The Darkness: A Love Story

 

What if tonight, when you’re scared and alone, with one arm hanging off the edge of your bed, the darkness reaches up and holds your hand?

What if, instead of pulling back in fear, you hold onto the hand of darkness, and you tug. And what if you drag the darkness out from underneath the bed. It struggles and kicks, but you don’t let go. You drag it up onto your bed and throw your arms around it so that it can’t escape. You can hear both your heart and its heart pounding in fear but you don’t let go. And finally the darkness gives up the struggle and goes quiet.

Why did you touch my hand? you demand, trying to keep the fear out of your voice. Why are you always lurking down there, trying to scare the hell out of me?

The darkness doesn’t answer. Instead, it reaches out a hand you cannot see and touches your face. It’s a gentle, hesitant touch. The fingers of the darkness are cold, but not with malice, you realize. They are cold with fear, and longing.

The hand of the darkness moves again, takes your hand gently, and moves it to its own heart. You feel its heart beating frantically against your palm. 

Heart of darkness, you think. Like that story you had to read in high school, about the crazy guy up a river in Africa. You didn't get that story. Why did the guy have to go up a river to find darkness? You can find it anywhere. Like under your bed.

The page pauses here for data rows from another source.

(* ===== verification/DispatchLive.v ===== *)
(** * Dispatches over a working database

    With no database fault: an unanswered message is recorded and not posted
    again, and when Telegram answers too a pass brings every chat up to date. *)

From S2P Require Import Prelude PyStr Uuid PyTime Json Enums Schemas Models ChatTargets World Settings.
From S2P Require Import StatusPolicies Samples BroadcastRepo CycleLog CycleFlow Dispatcher DispatchSafety.
From S2P Require Import DispatchFlow.

(** ** The chats table *)
Definition chat_pair (c : BroadcastMessageChat) : uuid * string := (bc_broadcast_message_id c, bc_chat_id c).

Definition chats_ok (t : list BroadcastMessageChat) : Prop :=
  NoDup (map bc_id t) /\ NoDup (map chat_pair t).

(** The ids a world will draw are new to the table. *)
Definition fresh_ids (w : World) : Prop :=
  NoDup (uuids w) /\ forall c, c ∈ broadcast_message_chats (db w) -> bc_id c ∉ uuids w.

(** [chat_id] holds the cycle [id] at [seq] or later. *)
Definition holds (t : list BroadcastMessageChat) (id : uuid) (chat_id : string) (seq : Z) : Prop :=
  exists c, c ∈ t /\ chat_pair c = (id, chat_id) /\ (seq <= bc_delivered_seq c)%Z.

Lemma holds_kept t t' id chat_id seq : kept same_chat t t' -> holds t id chat_id seq -> holds t' id chat_id seq.
Proof.
  intros Hk (c & Hc & Hp & Hs). destruct (Hk c Hc) as (c' & Hc' & H1 & H2 & H3 & _).
  exists c'. split; [done|]. unfold chat_pair in *. split; [congruence|lia].
Qed.
(* ===== verification/Migrations.v ===== *)
(** * The schema history

    The revisions under [alembic/versions]: the statements each [upgrade] and
    [downgrade] gives PostgreSQL, over a database that is a schema (enum types,
    trigger functions, tables, indexes) and the rows of its tables.  A statement is
    refused where PostgreSQL refuses it, and a script is one transaction.  A row maps
    the columns that are not NULL to their text. *)

From S2P Require Import Prelude JsonText.
From stdpp Require Import gmap.

(** ** Schemas *)

Inductive sqltype :=
  | VARCHAR (n : N) | TEXT | INTEGER | BIGINT | DOUBLE_PRECISION | NUMERIC (precision scale : N)
  | BOOLEAN | UUID | TIMESTAMPTZ | JSONB | ENUM (name : string).

#[global] Instance sqltype_eq_dec : EqDecision sqltype.
Proof. solve_decision. Defined.

(** The expressions used as column defaults; [CURRENT_TIMESTAMP] is [now()]. *)
Inductive sqldefault := Literal (text : string) | Now | GenRandomUuid.

#[global] Instance sqldefault_eq_dec : EqDecision sqldefault.
Proof. solve_decision. Defined.

Record sqlcolumn := Column { col_type : sqltype; col_nullable : bool; col_default : option sqldefault }.

#[global] Instance sqlcolumn_eq_dec : EqDecision sqlcolumn.
Proof. solve_decision. Defined.

Inductive ondelete := CASCADE | SET_NULL.

#[global] Instance ondelete_eq_dec : EqDecision ondelete.
Proof. solve_decision. Defined.

(** A foreign key to the [id] of another table. *)
Record foreign_key := ForeignKey { fk_column : string; fk_table : string; fk_ondelete : ondelete }.

#[global] Instance foreign_key_eq_dec : EqDecision foreign_key.
Proof. solve_decision. Defined.

Inductive trigger_event := BEFORE_UPDATE | AFTER_INSERT.

#[global] Instance trigger_event_eq_dec : EqDecision trigger_event.
Proof. solve_decision. Defined.

Record trigger := Trigger { tg_event : trigger_event; tg_function : string }.

#[global] Instance trigger_eq_dec : EqDecision trigger.
Proof. solve_decision. Defined.

(** [NEW.updatedAt = CURRENT_TIMESTAMP], and [pg_notify] of an object of NEW's columns. *)
Inductive function_body :=
  | TouchUpdatedAt
  | NotifyRow (channel : string) (members : list (string * string)).

#[global] Instance function_body_eq_dec : EqDecision function_body.
Proof. solve_decision. Defined.

Record sqltable := Table {
  tb_columns : gmap string sqlcolumn;
  tb_pkey : list string;
  tb_fkeys : list foreign_key;
  tb_triggers : gmap string trigger
}.

#[global] Instance sqltable_eq_dec : EqDecision sqltable.
Proof. solve_decision. Defined.

(** An index; a unique constraint is the unique index that backs it. *)
Record sqlindex := Index { ix_table : string; ix_columns : list string; ix_unique : bool; ix_constraint : bool }.

#[global] Instance sqlindex_eq_dec : EqDecision sqlindex.
Proof. solve_decision. Defined.

Record schema := Schema {
  types : gmap string (list string);
  functions : gmap string function_body;
  tables : gmap string sqltable;
  indexes : gmap string sqlindex
}.

#[global] Instance schema_eq_dec : EqDecision schema.
Proof. solve_decision. Defined.

Definition no_schema : schema := Schema ∅ ∅ ∅ ∅.

Definition set_types (f : gmap string (list string) -> gmap string (list string)) (s : schema) : schema :=
  Schema (f (types s)) (functions s) (tables s) (indexes s).
Definition set_functions (f : gmap string function_body -> gmap string function_body) (s : schema) : schema :=
  Schema (types s) (f (functions s)) (tables s) (indexes s).
Definition set_tables (f : gmap string sqltable -> gmap string sqltable) (s : schema) : schema :=
  Schema (types s) (functions s) (f (tables s)) (indexes s).
Definition set_indexes (f : gmap string sqlindex -> gmap string sqlindex) (s : schema) : schema :=
  Schema (types s) (functions s) (tables s) (f (indexes s)).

But that was before. When you thought darkness was your enemy. You know now what the darkness has felt all these nights, huddled under your bed, alone and longing and waiting but terrified also that this night would come. This night when you would finally meet face to face and the darkness would be forced to confess how it really feels about you. How much it needs you.

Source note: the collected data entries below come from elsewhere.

Fixpoint safe_stmt (facts : list known) (s : schema) (st : stmt) : bool :=
  match st with
  | CREATE_TYPE _ _ | DROP_TYPE _ | ADD_VALUE _ _ _ | CREATE_FUNCTION _ _ | CREATE_TRIGGER _ _ _ | DROP_TRIGGER _ _
  | CREATE_TABLE _ _ _ | DROP_INDEX _ | DROP_CONSTRAINT _ _ => true
  | DROP_TABLE n => String.eqb n "trade_broadcast_subscriptions"
  | ADD_COLUMN t c col =>
      match tables s !! t with
      | Some tb => keyless s t tb c && default_fits s col && negb (bool_decide (col_default col = Some GenRandomUuid))
      | None => false
      end
  | ALTER_TYPE t c ty =>
      match tables s !! t with Some tb => keyless s t tb c && negb (is_enum ty) | None => false end
  | CREATE_INDEX _ ix =>
      negb (ix_unique ix) || existsb (gives_key (ix_table ix) (ix_columns ix)) facts
  | INSERT_SETTINGS _ => insertable s "broker_settings" ["id"; "key"; "value"] ["key"] []
  | BACKFILL_TRADES => backfillable facts s
  | SEED_TOKENS =>
      insertable s "account_link_tokens" ["id"; "account_id"; "token"; "createdAt"; "updatedAt"] ["token"]
        [ForeignKey "account_id" "accounts" CASCADE] &&
      match column_of s "accounts" "id" with Some col => negb (col_nullable col) | None => false end
  | IF_EXISTS (ALTER_TYPE _ _ _) | IF_NOT_EXISTS (ALTER_TYPE _ _ _) => false
  | IF_EXISTS st' => negb (present s st') || safe_stmt facts s st'
  | IF_NOT_EXISTS st' => present s st' || safe_stmt facts s st'
  | _ => false
  end.

(** The facts after a statement. *)
Fixpoint learns (s : schema) (st : stmt) : list known :=
  match st with
  | ADD_COLUMN t c (Column _ _ None) => [Blank t c]
  | CREATE_TABLE n _ _ => [Empty n]
  | DROP_INDEX n | DROP_CONSTRAINT n _ =>
      match indexes s !! n with Some ix => if ix_unique ix then [Keyed (ix_table ix) (ix_columns ix)] else [] | None => [] end
  | IF_EXISTS st' => if present s st' then learns s st' else []
  | IF_NOT_EXISTS st' => if present s st' then [] else learns s st'
  | _ => []
  end.
(* ===== verification/CycleLock.v ===== *)
(** * One dispatch per cycle

    [BroadcastDispatcher.dispatch] and [_CycleLock] ([services/broadcast_service.py]):
    the table of per-cycle locks, an entry of which is dropped when its last user
    leaves.  [asyncio.Lock] is modelled as it runs: a release leaves the lock
    unlocked and only marks the first waiter's future; the waiter takes the lock
    when its task is next resumed. *)

From S2P Require Import Prelude.

(** ** State *)

(** A task suspended in [acquire]: its id, the [key] it was called with, whether
    its future is done. *)
Record Waiter := {
  w_task : nat;
  w_key : string;
  w_woken : bool
}.

(** A [_CycleLock] object: [lock._locked], [lock._waiters], [users]. *)
Record CycleLock := {
  cl_locked : bool;
  cl_waiters : list Waiter;
  cl_users : Z
}.

(** A task inside [_dispatch_locked]. *)
Record Holder := {
  h_task : nat;
  h_key : string;
  h_entry : nat
}.

(** [self._locks], the heap of lock objects and the tasks that hold one. *)
Record Dispatches := {
  d_locks : gmap string nat;
  d_heap : gmap nat CycleLock;
  d_next : nat;
  d_holding : list Holder
}.

Definition no_dispatches : Dispatches :=
  {| d_locks := ∅; d_heap := ∅; d_next := 0; d_holding := [] |}.

Definition fresh_lock : CycleLock := {| cl_locked := false; cl_waiters := []; cl_users := 0 |}.

Definition set_lock (l : nat) (c : CycleLock) (s : Dispatches) : Dispatches :=
  {| d_locks := d_locks s; d_heap := <[l := c]> (d_heap s); d_next := d_next s; d_holding := d_holding s |}.

Definition set_holding (hs : list Holder) (s : Dispatches) : Dispatches :=
  {| d_locks := d_locks s; d_heap := d_heap s; d_next := d_next s; d_holding := hs |}.

(** ** Steps *)

(** [entry = self._locks.get(key)], created when absent. *)
Definition find_entry (key : string) (s : Dispatches) : nat * Dispatches :=
  match d_locks s !! key with
  | Some l => (l, s)
  | None =>
      (d_next s, {| d_locks := <[key := d_next s]> (d_locks s);
                    d_heap := <[d_next s := fresh_lock]> (d_heap s);
                    d_next := S (d_next s); d_holding := d_holding s |})
  end.

(** A call of [dispatch], up to its first suspension. *)
Definition enter (task : nat) (key : string) (s : Dispatches) : Dispatches :=
  let '(l, s) := find_entry key s in
  match d_heap s !! l with
  | None => s
  | Some c =>
      if negb (cl_locked c) && (length (cl_waiters c) =? 0)%nat
      then set_holding ({| h_task := task; h_key := key; h_entry := l |} :: d_holding s)
             (set_lock l {| cl_locked := true; cl_waiters := cl_waiters c; cl_users := cl_users c + 1 |} s)
      else set_lock l {| cl_locked := cl_locked c;
                         cl_waiters := cl_waiters c ++ [{| w_task := task; w_key := key; w_woken := false |}];
                         cl_users := cl_users c + 1 |} s
  end.
(* ===== verification/AccountTables.v ===== *)
(** * The tables of accounts stay well formed

    Keys, unique constraints and references of [accounts], [account_bot_links],
    [account_link_tokens] and [bot_sessions] under every call of the repository
    ([db/repository/account.py]). *)

From S2P Require Import Prelude PyStr Uuid PyTime Json Enums Schemas Models World.
From S2P Require Import StatusPolicies Samples TradeRepo TradeFlow AccountRepo AccountFlow.

(** The full key of [uq_accounts_market_gateway_account_id], when no column is
    [NULL]. *)
Definition account_key (r : Account) : option (MarketTypeEnum * string * string) :=
  match ac_gateway r with Some g => Some (ac_market r, g, ac_account_id r) | None => None end.

Definition link_key (l : AccountBotLink) : BotPlatformTypeEnum * string * uuid :=
  (al_platform l, al_platform_user_id l, al_account_id l).

Definition session_key (s : BotSession) : BotPlatformTypeEnum * string := (bo_platform s, bo_platform_user_id s).

Definition refers {row} (ref : row -> uuid) (t : list row) (l : list Account) : Prop :=
  Forall (fun r => ref r ∈ map ac_id l) t.

(** Every active selection is of an account of [l]. *)
Definition points_in (t : list BotSession) (l : list Account) : Prop :=
  Forall (fun s => forall id, bo_active_account_id s = Some id -> id ∈ map ac_id l) t.

Record tables_ok (d : Db) : Prop := {
  ok_account_ids : NoDup (map ac_id (accounts d));
  ok_account_keys : unique_key account_key (accounts d);
  ok_link_ids : NoDup (map al_id (account_bot_links d));
  ok_link_keys : NoDup (map link_key (account_bot_links d));
  ok_link_refs : refers al_account_id (account_bot_links d) (accounts d);
  ok_token_ids : NoDup (map lt_id (account_link_tokens d));
  ok_tokens : NoDup (map lt_token (account_link_tokens d));
  ok_token_refs : refers lt_account_id (account_link_tokens d) (accounts d);
  ok_session_ids : NoDup (map bo_id (bot_sessions d));
  ok_session_keys : NoDup (map session_key (bot_sessions d));
  ok_session_refs : points_in (bot_sessions d) (accounts d)
}.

You pull your hand away. You’re afraid again, but not the same way as you were before. You want the darkness gone. You want it back where it was before, when it was the unknown. When it was the place you could fill with everything you were afraid of. And the darkness knows this. It moves away from you. It stands beside your bed, with no face that you can see. No eyes. No sign that you can read to tell you how it's feeling.

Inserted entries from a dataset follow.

(* ===== verification/AccountLinks.v ===== *)
(** * Linking and the active account

    What linking a user to an account does, which account a user is then
    driving, and what unlinking leaves ([db/repository/account.py]), over a
    working database. *)

From S2P Require Import Prelude PyStr Uuid PyTime Json Enums Schemas Models World.
From S2P Require Import StatusPolicies TradeRepo AccountRepo.

(** ** Transactions *)

(** The account the user's session points at, validated or not. *)
Definition active_pointer (user : string) (d : Db) : option uuid :=
  match select_first (session_of user) (bot_sessions d) with
  | Some s => bo_active_account_id s
  | None => None
  end.

(** Drawn uuids are no row's. *)
Definition fresh_links (w : World) : Prop :=
  NoDup (uuids w) /\ (forall l, l ∈ account_bot_links (db w) -> al_id l ∉ uuids w) /\
  (forall s, s ∈ bot_sessions (db w) -> bo_id s ∉ uuids w).

Lemma link_of_true user id l :
  link_of user (Some id) l = true <->
  al_platform l = Platform.TELEGRAM /\ al_platform_user_id l = user /\ al_account_id l = id.
Proof. unfold link_of. rewrite !andb_true_iff, !bool_decide_eq_true. tauto. Qed.

Lemma session_of_true user s :
  session_of user s = true <-> bo_platform s = Platform.TELEGRAM /\ bo_platform_user_id s = user.
Proof. unfold session_of. by rewrite andb_true_iff, !bool_decide_eq_true. Qed.

Lemma holds_true user d a :
  holds user d a = true <-> exists l, l ∈ account_bot_links d /\ link_of user (Some (ac_id a)) l = true.
Proof.
  unfold holds. rewrite existsb_exists. split; intros (l & H1 & H2); exists l; (split; [|done]); by apply list_elem_of_In.
Qed.

Lemma holds_ext user d d' a :
  account_bot_links d = account_bot_links d' -> holds user d a = holds user d' a.
Proof. unfold holds. by intros ->. Qed.

Lemma add_link_ok fresh now account user d :
  (forall l, l ∈ account_bot_links d -> al_id l <> fresh) ->
  exists d', add_link fresh now account user d = Ok d' /\
    d' = set_links (account_bot_links d') d /\
    ((account_bot_links d' = account_bot_links d /\
      exists l, l ∈ account_bot_links d /\ link_of user (Some account) l = true) \/
     (account_bot_links d' = account_bot_links d ++ [new_link fresh now account user] /\
      Forall (fun l => link_of user (Some account) l = false) (account_bot_links d))).
Proof.
  intros Hf. unfold add_link. destruct (select_first _ _) as [l|] eqn:E.
  { exists d. split; [done|]. split; [by destruct d|]. left. apply select_first_Some in E. eauto. }
  apply select_first_None in E. destruct (insert_unique _ _ _) as [t|] eqn:Ei.
  - apply insert_unique_Some in Ei as [-> _]. eexists. split; [done|]. split; [done|]. by right.
  - exfalso. apply insert_unique_None in Ei as (l & Hl & Hc). apply orb_prop in Hc as [Hc|Hc].
    + apply bool_decide_eq_true in Hc. by apply (Hf l Hl).
    + apply bool_decide_eq_true in Hc. cbn in Hc. rewrite Forall_forall in E. specialize (E l Hl).
      enough (link_of user (Some account) l = true) by congruence. apply link_of_true.
      split_and!; congruence.
Qed.

Lemma point_session_ok keep fresh user account d :
  (forall s, s ∈ bot_sessions d -> bo_id s <> fresh) -> NoDup (map bo_id (bot_sessions d)) ->
  exists d', point_session keep fresh user account d = Ok d' /\
    d' = set_sessions (bot_sessions d') d /\
    active_pointer user d' = (if keep then match active_pointer user d with Some x => Some x | None => Some account end
                              else Some account) /\
    (forall user', user' <> user -> active_pointer user' d' = active_pointer user' d) /\
    (active_pointer user d = active_pointer user d' -> d' = d) /\
    NoDup (map bo_id (bot_sessions d')).
Proof.
  intros Hf Hnd. unfold point_session, active_pointer. destruct (select_first (session_of user) (bot_sessions d)) as [s|] eqn:Es.
  - destruct (keep && is_some (bo_active_account_id s)) eqn:Ek.
    { exists d. split; [done|]. split; [by destruct d|]. apply andb_prop in Ek as [-> Ek]. rewrite Es.
      by split; [destruct (bo_active_account_id s)|]. }
    apply select_first_Some in Es as Hs. destruct Hs as [Hs Hm].
    eexists. split; [done|]. split; [done|]. cbn.
    rewrite (select_first_update (session_of user)), Es by done. cbn. rewrite bool_decide_eq_true_2 by done. cbn.
    split; [destruct keep, (bo_active_account_id s); done|]. split; [|split].
    + intros user' Hu. rewrite (select_first_update (session_of user')) by done.
      destruct (select_first (session_of user') _) as [s'|] eqn:E'; [|done]. cbn.
      destruct (bool_decide_reflect (bo_id s' = bo_id s)) as [He|]; [|done]. exfalso.
      apply select_first_Some in E' as [Hs' Hm']. assert (s' = s) as -> by (by apply (nodup_map_eq bo_id (bot_sessions d))).
      apply session_of_true in Hm, Hm'. destruct Hm, Hm'. congruence.
    + intros He. destruct d. unfold set_sessions. cbn in *. f_equal. unfold update_where.
      rewrite <-(map_id bot_sessions) at 2. apply map_ext_in. intros r Hr%list_elem_of_In.
      destruct (bool_decide_reflect (bo_id r = bo_id s)) as [Hi|]; [|done].
      assert (r = s) as -> by (by apply (nodup_map_eq bo_id bot_sessions)). unfold set_active. rewrite <-He. by destruct s.
    + by rewrite update_where_proj.
  - apply select_first_None in Es as Hno. destruct (insert_unique _ _ _) as [t|] eqn:Ei.
    + apply insert_unique_Some in Ei as [-> _]. eexists. split; [done|]. split; [done|]. cbn.
      rewrite select_first_app, Es. cbn. assert (session_of user (new_session fresh user account) = true) as ->
        by (by apply session_of_true). split; [by destruct keep|].
      split; [|split; [done|apply nodup_map_snoc; [done|]; intros s Hs; apply Hf, Hs]].
      intros user' Hu. rewrite select_first_app. destruct (select_first (session_of user') _); [done|]. cbn.
      destruct (session_of user' (new_session fresh user account)) eqn:E; [|done].
      apply session_of_true in E as [_ E]. cbn in E. congruence.
    + exfalso. apply insert_unique_None in Ei as (s & Hs & Hc). apply orb_prop in Hc as [Hc|Hc].
      * apply bool_decide_eq_true in Hc. by apply (Hf s Hs).
      * apply bool_decide_eq_true in Hc. cbn in Hc. rewrite Forall_forall in Hno. specialize (Hno s Hs).
        enough (session_of user s = true) by congruence. apply session_of_true. split; congruence.
Qed.

(** What giving [user] access to [a] changes. *)
Definition access_given (user : string) (a : Account) (d d' : Db) : Prop :=
  holds user d' a = true /\
  (forall u x, u <> user \/ ac_id x <> ac_id a -> holds u d' x = holds u d x) /\
  active_pointer user d' = Some (default (ac_id a) (active_pointer user d)) /\
  (forall u, u <> user -> active_pointer u d' = active_pointer u d) /\
  accounts d' = accounts d /\
  (holds user d a = true -> is_Some (active_pointer user d) ->
     account_bot_links d' = account_bot_links d /\ bot_sessions d' = bot_sessions d).

Lemma give_access_ok fl fs now user a d :
  (forall l, l ∈ account_bot_links d -> al_id l <> fl) -> (forall s, s ∈ bot_sessions d -> bo_id s <> fs) ->
  NoDup (map bo_id (bot_sessions d)) ->
  exists d', give_access fl fs now user a d = Ok (Some a, d') /\ access_given user a d d' /\
    account_link_tokens d' = account_link_tokens d.
Proof.
  intros Hl Hs Hnd. unfold give_access.
  destruct (add_link_ok fl now (ac_id a) user d Hl) as (d1 & -> & Hd1 & Hlinks).
  destruct (point_session_ok true fs user (ac_id a) d1) as (d2 & -> & Hd2 & Hp & Ho & Hsame & _);
    [by rewrite Hd1|by rewrite Hd1|].
  exists d2. split; [done|].
  assert (account_bot_links d2 = account_bot_links d1) as El by (by rewrite Hd2).
  assert (bot_sessions d1 = bot_sessions d) as Es by (by rewrite Hd1).
  assert (forall u, active_pointer u d1 = active_pointer u d) as Ep by (intros u; unfold active_pointer; by rewrite Es).
  split; [|by rewrite Hd2, Hd1]. rewrite !Ep in *. split; [|split; [|split; [|split; [|split]]]].
  - apply holds_true. rewrite El. destruct Hlinks as [[-> H]|[-> _]]; [done|].
    exists (new_link fl now (ac_id a) user). split; [apply elem_of_app; right; by apply list_elem_of_singleton|].
    by apply link_of_true.
  - intros u x Hux. unfold holds. rewrite El. destruct Hlinks as [[-> _]|[-> _]]; [done|].
    rewrite existsb_app. cbn [existsb]. destruct (link_of u (Some (ac_id x)) (new_link _ _ _ _)) eqn:E.
    + apply link_of_true in E as (_ & E1 & E2). cbn in E1, E2. destruct Hux as [[]|[]]; congruence.
    + by rewrite !orb_false_r.
  - rewrite Hp. by destruct (active_pointer user d).
  - intros u Hu. by rewrite Ho, Ep.
  - by rewrite Hd2, Hd1.
  - intros Hh [x Hx]. rewrite El. destruct Hlinks as [[-> _]|[_ Hn]].
    + split; [done|]. rewrite Hx in Hp, Hsame. rewrite (Hsame (eq_sym Hp)). exact Es.
    + exfalso. apply holds_true in Hh as (l & Hin & Hm). rewrite Forall_forall in Hn. specialize (Hn l Hin). congruence.
Qed.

There’s a low rumbling from the darkness beyond the darkness. Then a pair of dim lights appear and grow. A vehicle of shadows pulls up beside your bed and stops. On its roof is a glowing silver disk, and on its side, in phosphorescent letters, the word Nightcab.

The darkness climbs into the backseat and the Nightcab drives off. You’re still sitting in your bed, and there’s light coming in through the window. A grey light, like dirty dishwater. It will be morning very soon. Time to get up and get ready for work.